Monday, 22 August 2011

Libya and R2P (II)

Some time ago, in one of my most popular postings in terms of page-views, I discussed the resolution for intervention in Libya. Now that it appears that Gadaffi is about to fall it is worth pointing to what this entails for the doctrine of R2P. In the conflict that is coming to a close the appeal to R2P was founded in the first instance on a manifest threat to the civilian population from the forces of Gadaffi's regime. Nonetheless, the intervention from NATO that followed the passage of the resolution clearly led to an alteration in the balance of forces and the eventual defeat of the government.


Sunny Hundal argues that the move that happened in the execution of the UN resolution represented "mission creep" whilst the folk over at Left Foot Forward, by contrast, focus on the difficulty of sustaining interventions in an era of cuts. Both these responses have some validity. It is true that R2P has  undergone a clear extension since the "protection" of civilians was understood here to mean that the government could no longer be trusted to act with a duty of care towards its own people. There are good reasons for thinking this was a correct verdict with regard to Gadaffi. However that does not, in itself, correct Hundal's point which is that the official original rationale for the mission was not the real operational meaning of it.

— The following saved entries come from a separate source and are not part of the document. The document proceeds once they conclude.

(** C29: whatever a monitor sends: on every EDID of the size it announces and with
    every outcome of the allocations, [add_cea_modes] returns (no data block, no
    table of codes and no 3D structure makes it read outside the EDID); it appends
    modes to those found so far and counts them, each with the timings of an entry
    of the CEA or HDMI tables or, for stereo, of a mode that was found before. *)
Theorem cea_modes_from_tables edid p :
  sized edid ->
  exists n p', add_cea_modes alloc edid p = Done (n, p') /\ added (known p) p n p'.
Proof.
  intros Hs. assert (Hp : added (known p) p 0 p) by (destruct p; apply added_none).
  destruct (query_total edid Hs (fun x => added (known p) p x.1 x.2) (Done (0, p)) (fun cea =>
    rev ← cea_revision edid cea; if rev <? 3 then Done (0, p) else
      off ← cea_db_offsets edid cea;
      match off with
      | None => Done (0, p)
      | Some (start, e) =>
        f ← for_each_cea_db cea_fuel edid cea start e (fun db f =>
              f ← cea_modes_block alloc edid db f; Done (f, false)) (MkFound None None 0 (0, p));
        match f_hdmi f with
        | None => Done (f_modes f)
        | Some (db, len) => do_hdmi_vsdb_modes alloc edid db len (f_video f) (f_video_len f) (f_modes f)
        end
      end)) as ([n p'] & Hr & Ha); [by eauto| |by exists n, p'].
  intros cea Hc. destruct Hc as [Hlo Hhi] eqn:Ec. unfold cea_revision. rewrite byte_ok by (done || lia). mred.
  case_if; [by eauto|]. destruct (offsets_total edid cea Hc) as (r & -> & Hr). mred.
  destruct r as [[s e]|]; [|by eauto]. destruct (Hr s e eq_refl) as [-> He].
  destruct (cea_loop_total edid (found_ok p edid) (fun db f => f ← cea_modes_block alloc edid db f; Done (f, false)) cea 4 e
    (MkFound None None 0 (0, p)) Hc) as (f & Hf & Hm & Hv & Hh); [lia|lia|by split|..].
  { intros db f Hdb Hf. destruct (cea_block_total p edid db f Hdb Hf) as (f' & -> & Hf'). mred. by eauto. }
  unfold mbind, run_bind in Hf |- *. rewrite Hf. destruct (f_hdmi f) as [[db n]|]; [|by eauto].
  destruct (Hh db n eq_refl). by apply (hdmi_vsdb_modes_total p edid Hs).
Qed.

(** ** The other clock *)
Definition table_match (alternate : drm_display_mode -> Z) (m e : drm_display_mode) : Prop :=
  (KHZ2PICOS (clock (t m)) = KHZ2PICOS (clock (t e)) \/ KHZ2PICOS (clock (t m)) = KHZ2PICOS (alternate e)) /\
  drm_mode_equal_no_clocks_no_stereo m e = true.

(** The result is 0, or the position of the first entry that matches, from 1. *)
Lemma match_loop_spec alternate m table i :
  match_loop alternate m table i = 0 \/
  exists k e, table !! k = Some e /\ match_loop alternate m table i = u8 (i + Z.of_nat k + 1) /\ table_match alternate m e.
Proof.
  revert i. induction table as [|e table IH]; intros i; cbn [match_loop]; [by left|]. case_if.
  - right. exists 0%nat, e. split; [done|]. split; [f_equal; lia|]. b2p. split; [|done].
    apply orb_true_iff in H7 as [?|?]; b2p; auto.
  - destruct (IH (i + 1)) as [->|(k & e' & Hk & -> & Hm)]; [by left|]. right. exists (S k), e'.
    split; [done|]. split; [f_equal; lia|done].
Qed.

Lemma match_entry alternate m table :
  Z.of_nat (length table) < 255 ->
  forall e, table !! Z.to_nat (u8 (match_loop alternate m table 0 - 1)) = Some e ->
  u8 (match_loop alternate m table 0 - 1) < Z.of_nat (length table) -> table_match alternate m e.
Proof.
  intros Hl e He Hi. destruct (match_loop_spec alternate m table 0) as [E|(k & e' & Hk & E & Hm)]; rewrite E in *.
  - change (u8 (0 - 1)) with 255 in Hi. lia.
  - pose proof (lookup_lt_Some _ _ _ Hk).
    assert (Eu : u8 (u8 (0 + Z.of_nat k + 1) - 1) = Z.of_nat k).
    { unfold u8, wrap. change (2 ^ 8) with 256. rewrite !Z.mod_small; [lia|lia|]. rewrite Z.mod_small; lia. }
    rewrite Eu, Nat2Z.id in He. congruence.
Qed.

(** The entry that a mode is found to be, with its second clock. *)
Definition entry_of (m e : drm_display_mode) (c2 : Z) : Prop :=
  (e ∈ edid_cea_modes /\ c2 = cea_mode_alternate_clock e \/ e ∈ edid_4k_modes /\ c2 = hdmi_mode_alternate_clock e) /\
  drm_mode_equal_no_clocks_no_stereo m e = true.

Lemma cea_entry_spec m e c2 : cea_entry m = Some (e, c2) -> entry_of m e c2.
Proof.
  unfold cea_entry, drm_match_cea_mode, drm_match_hdmi_mode. change (u8 (0 - 1)) with 255.
  change (length edid_cea_modes) with 64%nat. change (length edid_4k_modes) with 4%nat.
  destruct (Z.eqb_spec (clock (t m)) 0); [done|]. case_if; [|case_if; [|done]]; b2p.
  - destruct (edid_cea_modes !! _) as [e'|] eqn:He; [|done]. intros [= <- <-].
    destruct (match_entry cea_mode_alternate_clock m edid_cea_modes ltac:(cbn; lia) e' He Heqb) as [_ Hm].
    split; [|done]. left. split; [by eapply list_elem_of_lookup_2|done].
  - destruct (edid_4k_modes !! _) as [e'|] eqn:He; [|done]. intros [= <- <-].
    destruct (match_entry hdmi_mode_alternate_clock m edid_4k_modes ltac:(cbn; lia) e' He Heqb0) as [_ Hm].
    split; [|done]. right. split; [by eapply list_elem_of_lookup_2|done].
Qed.

(** [m] is [mode] at its other rate. *)
Definition other_rate (mode m : drm_display_mode) : Prop :=
  exists e c2, entry_of mode e c2 /\ t m = set_clock (clock (t m)) (t e) /\
    (clock (t mode) = clock (t e) /\ clock (t m) = c2 \/ clock (t mode) = c2 /\ clock (t m) = clock (t e)) /\
    clock (t mode) <> clock (t m).

Lemma alternate_of_spec mode k m : (alternate_of alloc mode k).1 = Some m -> other_rate mode m.
Proof.
  unfold alternate_of. destruct (cea_entry mode) as [[e c2]|] eqn:He; [|done]. apply cea_entry_spec in He.
  destruct (Z.eqb_spec (clock (t e)) c2) as [|Hne]; [done|].
  destruct (Z.eqb_spec (clock (t mode)) (clock (t e))) as [H1'|H1'], (Z.eqb_spec (clock (t mode)) c2) as [H2'|H2'];
    cbn [negb andb]; try done; try lia;
    (destruct (drm_mode_duplicate _ e) as [m'|] eqn:Hd; [|done]); apply duplicate_t in Hd;
    intros [= <-]; exists e, c2; cbn; rewrite Hd; (split; [done|]); (split; [done|]); split; auto; congruence.
Qed.

Lemma alternate_loop_spec l k : Forall (fun m => exists mode, mode ∈ l /\ other_rate mode m) (alternate_loop alloc l k).1.
Proof.
  revert k. induction l as [|mode l IH]; intros k; cbn [alternate_loop]; [done|].
  pose proof (alternate_of_spec mode k) as Ha. destruct (alternate_of alloc mode k) as [new k'].
  specialize (IH k'). destruct (alternate_loop alloc l k') as [rest n]. cbn [fst] in *. apply Forall_app. split.
  - destruct new as [m|]; [|done]. constructor; [|done]. exists mode. split; [by left|by apply Ha].
  - eapply Forall_impl; [exact IH|]. intros m (e & He & Ht). exists e. split; [by right|done].
Qed.

(** For every EDID of the size it announces, [add_alternate_cea_modes] returns,
    and each mode it appends is one of the probed modes at its other rate: the
    probed mode has the timings of an entry of the CEA or HDMI tables and one of
    the entry's two clocks, and the new mode has these timings with the other
    clock, a different one. *)
Theorem alternate_modes_other_clock edid p :
  sized edid ->
  exists n p', add_alternate_cea_modes alloc edid p = Done (n, p') /\
    added (fun m => exists mode, mode ∈ probed_modes p /\ other_rate mode m) p n p'.
Proof.
  intros Hs. unfold add_alternate_cea_modes, drm_find_cea_extension.
  destruct (find_extension_total edid Hs CEA_EXT) as ([cea|] & -> & _); mred.
  - pose proof (alternate_loop_spec (probed_modes p) (asked p)) as Hl.
    destruct (alternate_loop alloc _ _) as [new k]. do 2 eexists. split; [done|]. by exists new.
  - do 2 eexists. split; [done|]. destruct p. apply added_none.
Qed.

End hdmi.

(** ** With the values of the headers *)
Import Sample.
#[local] Existing Instance std_edid.
#[local] Existing Instance std_edid_ok.
#[local] Existing Instance std_cea.
#[local] Existing Instance std_cea_ok.

#[local] Instance std_modes : drm_edid_modes_h := {|
  DRM_MODE_TYPE_DRIVER := 64;
  HDMI_PICTURE_ASPECT_NONE := 0; HDMI_PICTURE_ASPECT_4_3 := 1; HDMI_PICTURE_ASPECT_16_9 := 2;
  DRM_MODE_FLAG_3D_TOP_AND_BOTTOM := 7 * 2 ^ 14; DRM_MODE_FLAG_3D_SIDE_BY_SIDE_HALF := 8 * 2 ^ 14 |}.

#[local] Instance std_layout : drm_edid_layout := {|
  edid_revision := 19; edid_input := 20; edid_width_cm := 21; edid_height_cm := 22; edid_features := 24;
  edid_established := 35; edid_standard := 38;
  t_hactive_lo := 2; t_hblank_lo := 3; t_hactive_hblank_hi := 4; t_vactive_lo := 5; t_vblank_lo := 6;
  t_vactive_vblank_hi := 7; t_hsync_offset_lo := 8; t_hsync_pulse_width_lo := 9; t_vsync_offset_pulse_width_lo := 10;
  t_hsync_vsync_offset_pulse_width_hi := 11; t_width_mm_lo := 12; t_height_mm_lo := 13; t_width_height_mm_hi := 14;
  t_misc := 17; t_std := 5; t_cvt := 5; t_range_flags := 10;
  DRM_EDID_PT_HSYNC_POSITIVE := 2; DRM_EDID_PT_VSYNC_POSITIVE := 4; DRM_EDID_PT_STEREO := 32; DRM_EDID_PT_INTERLACED := 128;
  EDID_DETAIL_MONITOR_RANGE := 253; EDID_DETAIL_STD_MODES := 250; EDID_DETAIL_CVT_3BYTE := 248; EDID_DETAIL_EST_TIMINGS := 247;
  DRM_EDID_INPUT_DIGITAL := 128; DRM_EDID_FEATURE_DEFAULT_GTF := 1; DRM_EDID_FEATURE_PREFERRED_TIMING := 2;
  EDID_TIMING_ASPECT_MASK := 192; EDID_TIMING_ASPECT_SHIFT := 6; EDID_TIMING_VFREQ_MASK := 63; EDID_TIMING_VFREQ_SHIFT := 0 |}.

#[local] Instance std_layout_ok : drm_edid_layout_ok.
Proof. by split. Qed.

#[local] Instance std_info : drm_edid_info_h := {|
  DRM_EDID_DIGITAL_DEPTH_MASK := 112; DRM_EDID_DIGITAL_DEPTH_6 := 16; DRM_EDID_DIGITAL_DEPTH_8 := 32;
  DRM_EDID_DIGITAL_DEPTH_10 := 48; DRM_EDID_DIGITAL_DEPTH_12 := 64; DRM_EDID_DIGITAL_DEPTH_14 := 80;
  DRM_EDID_DIGITAL_DEPTH_16 := 96;
  DRM_EDID_FEATURE_RGB_YCRCB444 := 8; DRM_EDID_FEATURE_RGB_YCRCB422 := 16; DRM_COLOR_FORMAT_YCRCB422 := 4 |}.

#[local] Instance timings_eq_dec : EqDecision timings.
Proof. solve_decision. Defined.
#[local] Instance ordered_dec x : Decision (ordered x).
Proof. unfold ordered. apply _. Defined.

Definition every_alloc (k : nat) : option Z := Some (Z.of_nat k).
Definition no_modes : probe := MkProbe [] 0.

(** Entry [v] of the CEA table is found as entry [w]: the first one with its
    timings, under both clocks. *)
Definition vic_ok (v w : nat) (m e : drm_display_mode) : bool :=
  (w <=? v)%nat && bool_decide (t e = t m) && (flags e =? flags m) &&
  (Nat.eqb w v || negb (bool_decide (edid_cea_aspects !! w = edid_cea_aspects !! v))) &&
  (drm_match_cea_mode m =? Z.of_nat w + 1) &&
  (drm_match_cea_mode (with_clock (cea_mode_alternate_clock m) m) =? Z.of_nat w + 1) &&
  bool_decide (ordered (t m)).

Definition vic_found (v : nat) : bool :=
  match edid_cea_modes !! v with
  | Some m => let w := Z.to_nat (drm_match_cea_mode m - 1) in
              match edid_cea_modes !! w with Some e => vic_ok v w m e | None => false end
  | None => false
  end.

Lemma vics_found : forallb vic_found (seq 0 64) = true.
Proof. vm_compute. reflexivity. Qed.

The argument that the intervention is one that it is hard to imagine being sustained in a climate of general budget cuts is a good one and points to one of many problems that afflict the austerity regimes now in place across the Western world. One of the most unpopular measures of the UK's coalition government has been its protection of the overseas aid budget and there are few on the "progressive" wing of politics who have argued for retention of a serious defence budget. 

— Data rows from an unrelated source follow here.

(** The result is the error, the handle and the size. *)
Definition drm_gem_open_ioctl (e : henv) (f name : Z) : prog gem (Z * Z * Z) :=
  _ ← mutex_lock object_name_lock;
  obj ← sec (name_lookup (s32 name));
  match obj with
  | None => _ ← mutex_unlock object_name_lock; Ret (- ENOENT, 0, 0)
  | Some o =>
    r ← drm_gem_handle_create_tail e f o;
    _ ← drm_gem_object_unreference_unlocked o;
    if truth r.1 then Ret (r.1, 0, 0)
    else
      size ← sec (fun g => x ← deref (objs g !! o); Done (obj_size x, g));
      Ret (0, r.2, size)
  end.

(** ** Files *)

(** The file is new, as are its lists ([drm_prime_init_file_private]). *)
Definition drm_gem_open (f : Z) (g : gem) : gem := store_file f (MkFile idr_init [] 0 true) g.

Definition drm_gem_object_release_handle (f : Z) (o : Z) : prog gem unit :=
  _ ← drm_gem_remove_prime_handles o f;
  _ ← sec_ (drm_vma_revoke o f);
  drm_gem_object_handle_unreference_unlocked o.

Fixpoint release_each (f : Z) (l : list Z) : prog gem unit :=
  match l with
  | [] => Ret tt
  | o :: l => _ ← drm_gem_object_release_handle f o; release_each f l
  end.

(** Nobody else uses the file, so the map does not change while it is walked. *)
Definition drm_gem_release (f : Z) : prog gem unit :=
  l ← sec (fun g => fl ← deref (files g !! f); Done ((idr_entries (object_idr fl)).*2, g));
  _ ← release_each f l;
  sec_ (fun g => fl ← deref (files g !! f); Done (store_file f (set_idr idr_init fl) g)).

(** Returns whether it warns that dma-bufs are left. *)
Definition drm_prime_destroy_file_private (f : Z) : prog gem bool :=
  sec (fun g => fl ← deref (files g !! f); Done (negb (bool_decide (prime fl = [])), g)).

(** ** Objects of the CMA helpers *)
Definition drm_gem_private_object_init (size : Z) : run drm_gem_object :=
  if truth (Z.land size (PAGE_SIZE - 1)) then Oops
  else Done (MkObj 1 0 0 size None None false Leaf).

Definition drm_gem_create_mmap_offset_size (o size : Z) (g : gem) : run (Z * gem) :=
  '(ret, mgr) ← run_of (drm_vma_offset_add (vma_offset_manager g) (node_of o) (size / PAGE_SIZE));
  Done (ret, set_mgr mgr g).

There are four matters of importance that come out of this situation:


1. The need for a dimension of foreign policy that retains commitment to a humanitarian dimension.
2. The requirement of foreign policy and foreign aid to be inter-related on the grounds of a shared human rights agenda.
3. The need for an understanding that 1) and 2) are requirements that cannot be downgraded due to the impacts of "austerity".
4. For the future, and in this situation also, a need for the follow-through on the policy to be given high priority. This requires not abandoning the countries in question as the revolution comes to a close but rather seeing the "transition" as central to the success of the policy. Any good elements in the Iraq fiasco were wrecked by failure to attend to this and this should not happen either in Libya or elsewhere. Failure to attend to this will doom the case for humanitarian intervention.